Il secondo invitato della puntata odierna è un nostro amato co-conduttore del programma di Napoletani Belli, il giovane Davide D’Errico. Quest’ultimo, oltre ad essere un ospite fisso del Venerdì del programma di Ettore Petraroli è anche l’ideatore del vlog di Animali Politici, un video blog che tratta di Politica. Tante pagine di altro genere rispetto ad Animali Politici hanno rubato un video che ha realizzato il nostro conduttore, le quali hanno permesso di renderlo virale anche se al di fuori dei suoi canali. “Su internet non sei nessuno se non hai ricevuto una minaccia”, afferma Federico riguardo agli insulti e alle minacce che ricevono le persone che ci mettono la faccia nel mondo dei social. Un punto importante su cui riflettere, soprattutto per l’importanza e la gravità di determinate situazioni.

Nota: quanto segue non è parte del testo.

(** Without both classes among the labels and predictions the matrix has no
    second row, and reading it fails. *)
Lemma evaluate_single_class labels predictions :
  binary labels → binary predictions →
  0 ∉ labels ++ predictions ∨ 1 ∉ labels ++ predictions →
  raises (evaluate labels predictions).
Proof.
  intros Hl Hp Hmiss. unfold evaluate, confusion_matrix.
  case_decide; [|done]. case_decide; [done|]. case_decide; [|done].
  rewrite unique_labels_binary by by apply Forall_app.
  destruct Hmiss; repeat case_decide; done.
Qed.

Lemma evaluate_length_mismatch labels predictions :
  length labels ≠ length predictions →
  evaluate labels predictions = Raise ValueError.
Proof.
  intros Hlen. unfold evaluate, confusion_matrix. by rewrite decide_False.
Qed.

(** With a class absent from the labels, a run of [evaluate] that returns has
    divided 0 by 0 for the rate of that class. *)
Lemma evaluate_absent_class labels predictions :
  binary labels → binary predictions →
  (0 ∉ labels ∨ 1 ∉ labels) →
  raises (evaluate labels predictions) ∨
  evaluate labels predictions =
    Ok (np_true_divide (true_positives labels predictions)
          (true_positives labels predictions
           + false_negatives labels predictions),
        np_true_divide (true_negatives labels predictions)
          (true_negatives labels predictions
           + false_positives labels predictions)).
Proof.
  intros Hl Hp _.
  destruct (decide (length labels = length predictions)) as [Hlen|Hlen];
    [|left; by rewrite evaluate_length_mismatch].
  destruct (decide (0 ∈ labels ++ predictions)) as [H0|H0];
    [|left; apply evaluate_single_class; auto].
  destruct (decide (1 ∈ labels ++ predictions)) as [H1|H1];
    [|left; apply evaluate_single_class; auto].
  right. by apply evaluate_binary.
Qed.

(** The count of the matrix is the count by sample. *)
Lemma length_filter_seq_S (P : nat → Prop) `{!∀ i, Decision (P i)} k n :
  length (filter P (seq (S k) n)) = length (filter (λ i, P (S i)) (seq k n)).
Proof.
  revert k. induction n as [|n IH]; intros k; [done|].
  cbn [seq]. rewrite !filter_cons.
  destruct (decide (P (S k))); cbn [length]; by rewrite IH.
Qed.

Lemma count_pairs_samples labels predictions a b :
  length labels = length predictions →
  count_pairs labels predictions a b = samples labels predictions a b.
Proof.
  unfold count_pairs, samples. intros Hlen. f_equal. revert predictions Hlen.
  induction labels as [|x labels IH]; intros [|y predictions] Hlen; try done.
  injection Hlen as Hlen. specialize (IH predictions Hlen).
  cbn [zip zip_with length seq].
  destruct (decide ((x, y) = (a, b))) as [[= -> ->]|Hne].
  - rewrite !filter_cons_True by done. cbn [length].
    by rewrite length_filter_seq_S, IH.
  - rewrite (filter_cons_False _ (x, y)) by done.
    rewrite (filter_cons_False _ 0%nat) by (intros [[= ->] [= ->]]; done).
    by rewrite length_filter_seq_S, IH.
Qed.

Lemma count_pairs_cons x y labels predictions a b :
  count_pairs (x :: labels) (y :: predictions) a b
  = (if decide ((x, y) = (a, b)) then 1 else 0)
    + count_pairs labels predictions a b.
Proof.
  unfold count_pairs. cbn [zip zip_with]. rewrite filter_cons.
  case_decide; cbn [length]; lia.
Qed.

(** The samples of one true label, correctly and wrongly predicted, are no
    more than all the samples. *)
Lemma count_pairs_row a b b' labels predictions :
  b ≠ b' →
  0 ≤ count_pairs labels predictions a b ∧
  0 ≤ count_pairs labels predictions a b' ∧
  count_pairs labels predictions a b + count_pairs labels predictions a b'
  ≤ Z.of_nat (length labels).
Proof.
  intros Hb. revert predictions.
  induction labels as [|x labels IH]; intros [|y predictions];
    try (unfold count_pairs; cbn; lia).
  rewrite !count_pairs_cons. specialize (IH predictions).
  cbn [length]. repeat case_decide; simplify_eq; lia.
Qed.

(** numpy's division of two counts is the IEEE-754 quotient. *)
Lemma np_true_divide_ieee num den :
  0 ≤ num < 2 ^ 63 → 0 ≤ den < 2 ^ 63 →
  Prim2SF (np_true_divide num den) = ieee_quotient num den.
Proof.
  intros Hnum Hden. unfold np_true_divide, ieee_quotient.
  rewrite FloatAxioms.div_spec, !of_uint63_spec, !of_Z_spec.
  change wB with (2 ^ 63). by rewrite !Z.mod_small.
Qed.

(** The rates [evaluate] returns on a two-row matrix, in the words of the
    specification. *)
Lemma rates_ieee a b labels predictions :
  length labels = length predictions →
  Z.of_nat (length labels) < 2 ^ 63 → a ≠ b →
  let TN := samples labels predictions a a in
  let FP := samples labels predictions a b in
  let FN := samples labels predictions b a in
  let TP := samples labels predictions b b in
  Prim2SF (np_true_divide (count_pairs labels predictions b b)
             (count_pairs labels predictions b b
              + count_pairs labels predictions b a))
  = ieee_quotient TP (TP + FN) ∧
  Prim2SF (np_true_divide (count_pairs labels predictions a a)
             (count_pairs labels predictions a a
              + count_pairs labels predictions a b))
  = ieee_quotient TN (TN + FP).
Proof.
  intros Hlen Hsize Hab. cbv zeta.
  rewrite <- !(count_pairs_samples labels predictions) by done.
  pose proof (count_pairs_row b b a labels predictions) as Hb.
  pose proof (count_pairs_row a a b labels predictions) as Ha.
  split; apply np_true_divide_ieee; lia.
Qed.

(** C1: on 0/1 labels and predictions of one length in which both classes
    occur, the confusion matrix is [[TN, FP], [FN, TP]] (rows: true label,
    columns: predicted label, 0 before 1), where each entry counts the
    samples with that true and that predicted label, and [evaluate] returns
    the doubles TP/(TP+FN) and TN/(TN+FP), the quotients being those of
    IEEE-754.  On labels [1,1,0,0] and predictions [1,0,0,1] it returns
    (0.5, 0.5); on three positives found out of four and one negative out of
    four it returns (0.75, 0.25). *)
Theorem evaluate_sensitivity_specificity :
  (∀ labels predictions : list Z,
     length labels = length predictions →
     Z.of_nat (length labels) < 2 ^ 63 →
     binary labels → binary predictions →
     0 ∈ labels ++ predictions → 1 ∈ labels ++ predictions →
     let TN := samples labels predictions 0 0 in
     let FP := samples labels predictions 0 1 in
     let FN := samples labels predictions 1 0 in
     let TP := samples labels predictions 1 1 in
     confusion_matrix labels predictions = Ok [[TN; FP]; [FN; TP]] ∧
     ∃ sensitivity specificity,
       evaluate labels predictions = Ok (sensitivity, specificity) ∧
       Prim2SF sensitivity = ieee_quotient TP (TP + FN) ∧
       Prim2SF specificity = ieee_quotient TN (TN + FP))
  ∧ evaluate [1; 1; 0; 0] [1; 0; 0; 1] = Ok (0.5, 0.5)%float
  ∧ evaluate [1; 1; 1; 1; 0; 0; 0; 0] [1; 1; 1; 0; 0; 1; 1; 1]
    = Ok (0.75, 0.25)%float.
Proof.
  split; [|split; by vm_compute].
  intros labels predictions Hlen Hsize Hl Hp H0 H1. cbv zeta. split.
  - rewrite confusion_matrix_binary by done.
    unfold true_negatives, false_positives, false_negatives, true_positives.
    by rewrite !count_pairs_samples.
  - eexists _, _. split; [by apply evaluate_binary|].
    unfold true_negatives, false_positives, false_negatives, true_positives.
    by apply (rates_ieee 0 1).
Qed.

Lemma evaluate_sensitivity_specificity_witness :
  let labels := [1; 1; 1; 1; 0; 0; 0; 0] in
  let predictions := [1; 1; 1; 0; 0; 1; 1; 1] in
  length labels = length predictions ∧
  binary labels ∧ binary predictions ∧
  confusion_matrix labels predictions = Ok [[1; 3]; [1; 3]] ∧
  ∃ sensitivity specificity,
    evaluate labels predictions = Ok (sensitivity, specificity) ∧
    sensitivity = 0.75%float ∧ specificity = 0.25%float.
Proof.
  intros labels predictions.
  split; [reflexivity|]. split; [solve_binary|]. split; [solve_binary|].
  destruct (proj1 evaluate_sensitivity_specificity labels predictions)
    as (Hmatrix & sensitivity & specificity & Heval & Hsens & Hspec).
  - reflexivity.
  - reflexivity.
  - solve_binary.
  - solve_binary.
  - set_solver.
  - set_solver.
  - split; [exact Hmatrix|]. exists sensitivity, specificity.
    split; [exact Heval|]. split; by apply Prim2SF_inj.
Defined.

(** C2: on 0/1 labels without a negative (without a positive) example,
    [evaluate] either raises or returns NaN for the specificity (for the
    sensitivity); on labels and predictions [1,1,1,1] it raises. *)
Theorem evaluate_degenerate :
  (∀ labels predictions : list Z,
     binary labels → binary predictions →
     (0 ∉ labels →
        match evaluate labels predictions with
        | Raise _ => True
        | Ok (_, specificity) => is_nan specificity = true
        end) ∧
     (1 ∉ labels →
        match evaluate labels predictions with
        | Raise _ => True
        | Ok (sensitivity, _) => is_nan sensitivity = true
        end))
  ∧ evaluate [1; 1; 1; 1] [1; 1; 1; 1] = Raise IndexError.
Proof.
  split; [|by vm_compute].
  intros labels predictions Hl Hp.
  assert (is_nan (np_true_divide 0 (0 + 0)) = true) as Hnan by by vm_compute.
  split; intros Hc.
  - destruct (evaluate_absent_class _ _ Hl Hp (or_introl Hc)) as [He| ->].
    + by destruct (evaluate _ _).
    + unfold true_negatives, false_positives.
      by rewrite !count_pairs_absent_true.
  - destruct (evaluate_absent_class _ _ Hl Hp (or_intror Hc)) as [He| ->].
    + by destruct (evaluate _ _).
    + unfold true_positives, false_negatives.
      by rewrite !count_pairs_absent_true.
Qed.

“Essere virali non significa essere famosi. Non confondiamo lo strumento con l’obbiettivo”
Enrico Parolisi, un nuovo ospite dell’episodio, è un giornalista, esperto di comunicazione dei Social Media e tutor alla scuola di giornalismo della Suor Orsola Benincasa. “Viviamo un periodo storico della comunicazione in cui tutto si consuma velocemente. L’utente finale nota che si passa da un argomento virale all’altro con una grande semplicità. Ogni azione di influencer marketing è legata ad un obbiettivo da raggiungere. Ultimamente stiamo dando spazio a cose come avere like o followers. Stiamo confondendo lo strumento come l’obbiettivo finale. E’ come essere fieri di aver realizzato nel nostro negozio dei cartelli dei prezzi belli. Una buona tecnica è quella dell’engagement, ovvero il coinvolgimento degli utenti”. Una telefonata che ci spiega in poche semplici parole tutto il mondo che ruota intorno al social media marketing!

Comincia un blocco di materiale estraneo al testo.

(** Provided the runtime grows a slice to at least the capacity asked
    for, the result of [WithValues] is again a well-formed slice. *)
Lemma WithValues_ok lg kvList w :
  (forall old need, need <= growcap old need) ->
  slice_ok (heap w) (values lg) ->
  slice_ok (heap (WithValues growcap lg kvList w).2)
    (values (WithValues growcap lg kvList w).1).
Proof.
  intros Hgrow Hok. unfold WithValues.
  pose proof (clone_ok _ _ Hok) as Ho.
  pose proof (clone_ptr _ _ Hok) as Hp.
  destruct (clone lg (heap w)) as [new h]. cbn [fst snd] in *.
  destruct Ho as [Hlen Hcap].
  unfold append. case_decide as Hfit;
    cbn [fst snd heap set_heap set_values values ptr len cap].
  - split; [done |]. rewrite list_lookup_alter_eq.
    destruct (h !! ptr (values new)) as [arr |] eqn:Harr; simpl in *; [| lia].
    rewrite !length_app, length_take_le, length_drop by lia. lia.
  - split; [apply Hgrow |].
    rewrite list_lookup_middle by done. simpl.
    rewrite !length_app, length_replicate.
    rewrite (slice_ok_length h (values new)) by done.
    pose proof (Hgrow (cap (values new)) (len (values new) + length kvList)).
    lia.
Qed.

(** C8.  No derivation changes the fields of an instance that exists
    when it is made: [V], [WithName] and [WithValues] leave the fields of
    every instance of the store as they were, the source included.  The
    instances [V] and [WithName] return hold a copy of the source's
    fields.  Two instances derived from the same root with [WithValues],
    one after the other, hold the root's fields followed by their own
    pairs and nothing of the other's, and the root holds what it held. *)
Theorem C8_derivation_leaves_source (R : logger) (w : world) :
  slice_ok (heap w) (values R) ->
  (forall (other : logger) (w' : world),
      slice_ok (heap w) (values other) ->
      (exists v, w' = (V R v w).2) \/
      (exists name, w' = (WithName R name w).2) \/
      (exists kvList, w' = (WithValues growcap R kvList w).2) ->
      fields other w' = fields other w) /\
  (forall v, fields (V R v w).1 (V R v w).2 = fields R w) /\
  (forall name,
      fields (WithName R name w).1 (WithName R name w).2 = fields R w) /\
  (forall kvA kvB,
      let '(A, w1) := WithValues growcap R kvA w in
      let '(B, w2) := WithValues growcap R kvB w1 in
      fields A w2 = fields R w ++ kvA /\
      fields B w2 = fields R w ++ kvB /\
      fields R w2 = fields R w).
Proof.
  intros Hok. split; [| split; [| split]].
  - intros other w' Hother Hw'.
    apply keeps_read; [| by apply slice_ok_allocated].
    destruct Hw' as [[v ->] | [[name ->] | [kvList ->]]].
    + by apply V_store.
    + by apply WithName_store.
    + by apply WithValues_store.
  - intros v. by apply V_store.
  - intros name. by apply WithName_store.
  - intros kvA kvB.
    pose proof (WithValues_store R kvA w Hok) as (HkA & HfA & HaA).
    destruct (WithValues growcap R kvA w) as [A w1]. cbn [fst snd] in *.
    assert (Hok1 : slice_ok (heap w1) (values R)) by by eapply keeps_ok.
    pose proof (WithValues_store R kvB w1 Hok1) as (HkB & HfB & HaB).
    destruct (WithValues growcap R kvB w1) as [B w2]. cbn [fst snd] in *.
    assert (HR1 : fields R w1 = fields R w).
    { apply keeps_read; [done | by apply slice_ok_allocated]. }
    split; [| split].
    + rewrite <- HfA. by apply keeps_read.
    + by rewrite HfB, HR1.
    + rewrite <- HR1. apply keeps_read; [done | by apply slice_ok_allocated].
Qed.

End WithValuesFacts.

(** ** Examples on a concrete store *)

Lemma double_or_need_ge old need : need <= double_or_need old need.
Proof. unfold double_or_need. case_decide; lia. Qed.

Example example_root_values :
  values example_root.1 = mkSlice 3 4 6 /\
  fields example_root.1 example_root.2 =
    [VString "x"; VInt 0; VString "y"; VString "z"].
Proof. split; reflexivity. Qed.

(** What the copy in [clone] prevents: two appends on the slice of that
    root itself land in the same array, and the first result then shows the
    pair of the second. *)
Example append_without_copy_is_shared :
  let s := values example_root.1 in
  let '(a, h1) := append double_or_need s [VString "a"; VInt 1] (heap example_root.2) in
  let '(b, h2) := append double_or_need s [VString "b"; VInt 2] h1 in
  slice_read a h2 =
    [VString "x"; VInt 0; VString "y"; VString "z"; VString "b"; VInt 2] /\
  slice_read b h2 =
    [VString "x"; VInt 0; VString "y"; VString "z"; VString "b"; VInt 2].
Proof. split; reflexivity. Qed.

(** [withValues(R, "a", 1)] and [withValues(R, "b", 2)] on that root. *)
Lemma C8_derivation_leaves_source_witness :
  let '(A, w1) :=
    WithValues double_or_need example_root.1 [VString "a"; VInt 1]
      example_root.2 in
  let '(B, w2) :=
    WithValues double_or_need example_root.1 [VString "b"; VInt 2] w1 in
  fields A w2 =
    [VString "x"; VInt 0; VString "y"; VString "z"; VString "a"; VInt 1] /\
  fields B w2 =
    [VString "x"; VInt 0; VString "y"; VString "z"; VString "b"; VInt 2] /\
  fields example_root.1 w2 =
    [VString "x"; VInt 0; VString "y"; VString "z"].
Proof.
  assert (Hok : slice_ok (heap example_root.2) (values example_root.1)).
  { split; vm_compute; lia. }
  exact (proj2 (proj2 (proj2
           (C8_derivation_leaves_source double_or_need
              example_root.1 example_root.2 Hok)))
           [VString "a"; VInt 1] [VString "b"; VInt 2]).
Defined.

(** [Info] with accumulated fields of odd length and well-formed call-site
    pairs; [Error] with well-formed accumulated fields and a call-site key
    that is not text. *)
Lemma C10_separate_encoding_witness :
  Info example_odd.1 "hello" [VString "a"; VInt 1] example_odd.2 =
  Some (mkWorld InfoLevel [[]; [VString "orphan"]]
          [mkEntry Stderr_Timestamp InfoLevel
             [CInt "verbosity" 0;
              CInterface "args" (VSlice [VString "orphan"]);
              CAnErr "zerologr-err" odd_arguments;
              CStack;
              CInterface "a" (VInt 1)]
             "hello"]) /\
  Error example_root.1 (errors_New "boom") "failed"
    [VInt 42; VString "v"; VString "k2"; VString "v2"] example_root.2 =
  Some (mkWorld InfoLevel (heap example_root.2)
          [mkEntry Stderr_Timestamp ErrorLevel
             [CErr (errors_New "boom");
              CInterface "x" (VInt 0);
              CInterface "y" (VString "z");
              CInterface "invalid key" (VInt 42);
              CAnErr "zerologr-err" non_string_key;
              CStack]
             "failed"]).
Proof.
  split.
  - exact (proj1 (C10_separate_encoding example_odd.1 nil_error "hello"
                    [VString "a"; VInt 1] example_odd.2)
                 eq_refl).
  - exact (proj1 (proj2 (C10_separate_encoding example_root.1
                           (errors_New "boom") "failed"
                           [VInt 42; VString "v"; VString "k2"; VString "v2"]
                           example_root.2))).
Defined.

(** ** The revision in [src/zerologr.go] *)

(** Its [Enabled] answers as the one above except at 7, which it gates as
    TRACE. *)
Lemma ZerologrGo_Enabled_other lg w :
  verbosity lg <> 7%Z -> ZerologrGo.Enabled lg w = Enabled lg w.
Proof.
  intros Hne. unfold ZerologrGo.Enabled, Enabled, debugVerbosity, traceVerbosity.
  repeat case_decide; first [done | lia].
Qed.

Lemma ZerologrGo_Enabled_7 lg w :
  verbosity lg = 7%Z ->
  ZerologrGo.Enabled lg w = bool_decide (GlobalLevel w <= TraceLevel)%Z.
Proof.
  intros Hv. unfold ZerologrGo.Enabled. rewrite Hv. simpl.
  case_decide; symmetry;
    (apply bool_decide_eq_true_2 || apply bool_decide_eq_false_2); lia.
Qed.

Example ZerologrGo_Enabled_7_Debug :
  ZerologrGo.Enabled (mkLogger Stderr_Timestamp 7 "" nil_slice)
    (mkWorld DebugLevel [] []) = false.
Proof. reflexivity. Qed.

(** Its enabled [Info] always goes through the Info builder and calls the
    numeric field ["level"]. *)
Lemma ZerologrGo_Info_enabled lg msg kvs w :
  ZerologrGo.Enabled lg w = true ->
  ZerologrGo.Info lg msg kvs w =
  Some (mkWorld (GlobalLevel w) (heap w)
          (output w ++
           [mkEntry (l lg) InfoLevel
              ([CInt "level" (verbosity lg)] ++ name_field lg ++
               encoded (fields lg w) ++ encoded kvs)
              msg])).
Proof.
  intros Hen. unfold ZerologrGo.Info. rewrite Hen, name_field_extend.
  rewrite add_encoded. simpl. rewrite add_encoded. simpl.
  unfold Msg, finalize; simpl. by rewrite <- !(assoc_L (++)).
Qed.

Lemma ZerologrGo_Info_disabled lg msg kvs w :
  ZerologrGo.Enabled lg w = false -> ZerologrGo.Info lg msg kvs w = Some w.
Proof. intros Hdis. unfold ZerologrGo.Info. by rewrite Hdis. Qed.

(** Below 2 it gates as INFO too. *)
Lemma ZerologrGo_Enabled_below_2 lg w :
  (verbosity lg < 2)%Z ->
  ZerologrGo.Enabled lg w = bool_decide (GlobalLevel w <= InfoLevel)%Z.
Proof.
  intros Hv. unfold ZerologrGo.Enabled.
  destruct (decide (verbosity lg < 2)%Z); [| lia].
  destruct (decide (InfoLevel < GlobalLevel w)%Z); symmetry;
    (apply bool_decide_eq_true_2 || apply bool_decide_eq_false_2); lia.
Qed.

(** C1.  [Enabled] in the two revisions.  The one of
    [src/unnamed/part_001] answers true iff the level of the tier of the
    verbosity (thresholds 2 and 8) is at or above the global minimum, for
    every instance and world.  The one of [src/zerologr.go] compares with 7
    instead of 8: it meets that condition on every input except verbosity 7
    at global level Debug.  There, on [New().V(7)], the tier is DEBUG and is
    at the global minimum, and it answers false. *)
Theorem C1_Enabled_zerologr_go_at_7 :
  (forall lg w,
      Enabled lg w = true <->
      (GlobalLevel w <= tier_level (tier (verbosity lg)))%Z) /\
  (forall lg w,
      (ZerologrGo.Enabled lg w = true <->
       (GlobalLevel w <= tier_level (tier (verbosity lg)))%Z) <->
      ~ (verbosity lg = 7%Z /\ GlobalLevel w = DebugLevel)) /\
  (let lg := (V New 7 (mkWorld DebugLevel [] [])).1 in
   let w := (V New 7 (mkWorld DebugLevel [] [])).2 in
   verbosity lg = 7%Z /\
   GlobalLevel w = DebugLevel /\
   tier (verbosity lg) = DEBUG /\
   (GlobalLevel w <= tier_level (tier (verbosity lg)))%Z /\
   Enabled lg w = true /\
   ZerologrGo.Enabled lg w = false).
Proof.
  split; [| split].
  - intros lg w. rewrite Enabled_tier. apply bool_decide_eq_true.
  - intros lg w.
    destruct (decide (verbosity lg = 7%Z)) as [Hv | Hv].
    + rewrite (ZerologrGo_Enabled_7 lg w Hv), bool_decide_eq_true, Hv.
      unfold tier_level, TraceLevel, DebugLevel; simpl. split.
      * intros Hiff [_ Hg]. lia.
      * intros Hne. split; [lia |]. intros Hle.
        destruct (decide (GlobalLevel w = 0%Z)) as [Hg | Hg]; [| lia].
        destruct Hne. by split.
    + rewrite (ZerologrGo_Enabled_other lg w Hv), Enabled_tier, bool_decide_eq_true.
      split; [| done]. intros _ [Hv' _]. done.
  - split_and!; first [reflexivity | by vm_compute].
Qed.

(** C2.  [Info] in the two revisions, on
    [New().WithName("app").WithValues("req", 7).V(3).Info("hello", "a", 1)]
    at global level Debug, where both are enabled.  The one of
    [src/unnamed/part_001] emits through the Debug builder, the tier of
    verbosity 3, with the numeric field ["verbosity"].  The one of
    [src/zerologr.go] emits through the Info builder with the numeric field
    ["level"]; name, accumulated pair and call-site pair are the same.  So it
    does on the specification's example [info(root, "hello", "a", 1)], and
    on every call that emits. *)
Theorem C2_Info_zerologr_go_level :
  (let lg := example_app.1 in
   let w := example_app.2 in
   tier (verbosity lg) = DEBUG /\
   Enabled lg w = true /\
   ZerologrGo.Enabled lg w = true /\
   output <$> Info lg "hello" [VString "a"; VInt 1] w =
     Some [mkEntry Stderr_Timestamp DebugLevel
             [CInt "verbosity" 3; CStr "name" "app";
              CInterface "req" (VInt 7); CInterface "a" (VInt 1)]
             "hello"] /\
   output <$> ZerologrGo.Info lg "hello" [VString "a"; VInt 1] w =
     Some [mkEntry Stderr_Timestamp InfoLevel
             [CInt "level" 3; CStr "name" "app";
              CInterface "req" (VInt 7); CInterface "a" (VInt 1)]
             "hello"]) /\
  output <$> ZerologrGo.Info New "hello" [VString "a"; VInt 1]
               (mkWorld InfoLevel [] []) =
    Some [mkEntry Stderr_Timestamp InfoLevel
            [CInt "level" 0; CInterface "a" (VInt 1)] "hello"] /\
  (forall lg msg keysAndVals w,
      ZerologrGo.Info lg msg keysAndVals w = Some w \/
      exists cs,
        ZerologrGo.Info lg msg keysAndVals w =
        Some (mkWorld (GlobalLevel w) (heap w)
                (output w ++
                 [mkEntry (l lg) InfoLevel
                    (CInt "level" (verbosity lg) :: cs) msg]))).
Proof.
  split; [| split].
  - split_and!; reflexivity.
  - reflexivity.
  - intros lg msg kvs w. destruct (ZerologrGo.Enabled lg w) eqn:Hen.
    + right. eexists. by rewrite (ZerologrGo_Info_enabled _ _ _ _ Hen).
    + left. by apply ZerologrGo_Info_disabled.
Qed.

(** * Further properties of the package *)

(** ** [add] on its own *)

Lemma CStack_not_pair_field ps : CStack ∉ pair_fields ps.
Proof.
  unfold pair_fields. intros Hin.
  apply list_elem_of_fmap in Hin as (p & Heq & _). discriminate.
Qed.

Lemma AnErr_not_pair_field key err ps : CAnErr key err ∉ pair_fields ps.
Proof.
  unfold pair_fields. intros Hin.
  apply list_elem_of_fmap in Hin as (p & Heq & _). discriminate.
Qed.

Lemma well_formed_even kvs : well_formed kvs -> length kvs `mod` 2 = 0.
Proof.
  intros [ps ->]. rewrite <- (right_id_L [] (++) (flat ps)). by rewrite flat_even.
Qed.

(** X1.  [add] only appends: it keeps the sink, the level and every invocation
    the event already holds, and what it appends is the same for every
    event. *)
Theorem add_appends_only (keysAndVals : list value) :
  exists cs,
    forall e,
      add e keysAndVals =
      Some (mkEvent (ev_sink e) (ev_level e) (ev_calls e ++ cs)).
Proof. exists (encoded keysAndVals). intros e. by rewrite add_encoded. Qed.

“Non c’è profilo che non abbia postato i loro video”
Il nostro ultimo ospite al telefono per i nostri conduttori è Alessio Strazzullo, autore e co-fondatore di Casa Surace. Secondo Alessio, uno dei motivi principali del successo del format è che i ragazzi di Casa Surace hanno cominciato a raccontare le cose che le persone vivevano nella quotidianità.

LA STORIA DEL GIORNO
Il cantante napoletano Enrico Caruso è riuscito a vendere un milione di dischi ben 100 anni fa. Il suo successo è paragonabile a quello di Michael Jackson. All’epoca nessun artista avrebbe mai investito nell’incisione dei dischi, ma Caruso incise il suo primo disco nel 1903. Grazie a questo strumento, egli poteva cantare contemporaneamente in tutte le case del mondo e diventare virale. Più cantava, più diventava famoso. Proprio per questo la musica napoletana è diventata famosa in tutto il mondo.

IL COMMENTO
E voi, come disse l’artista Andy Warhol, avete già ricevuto i vostri 15 minuti di celebrità? Con l’avvento dei social è ancora più semplice diventare virali e poter sfruttare il fenomeno della viralità!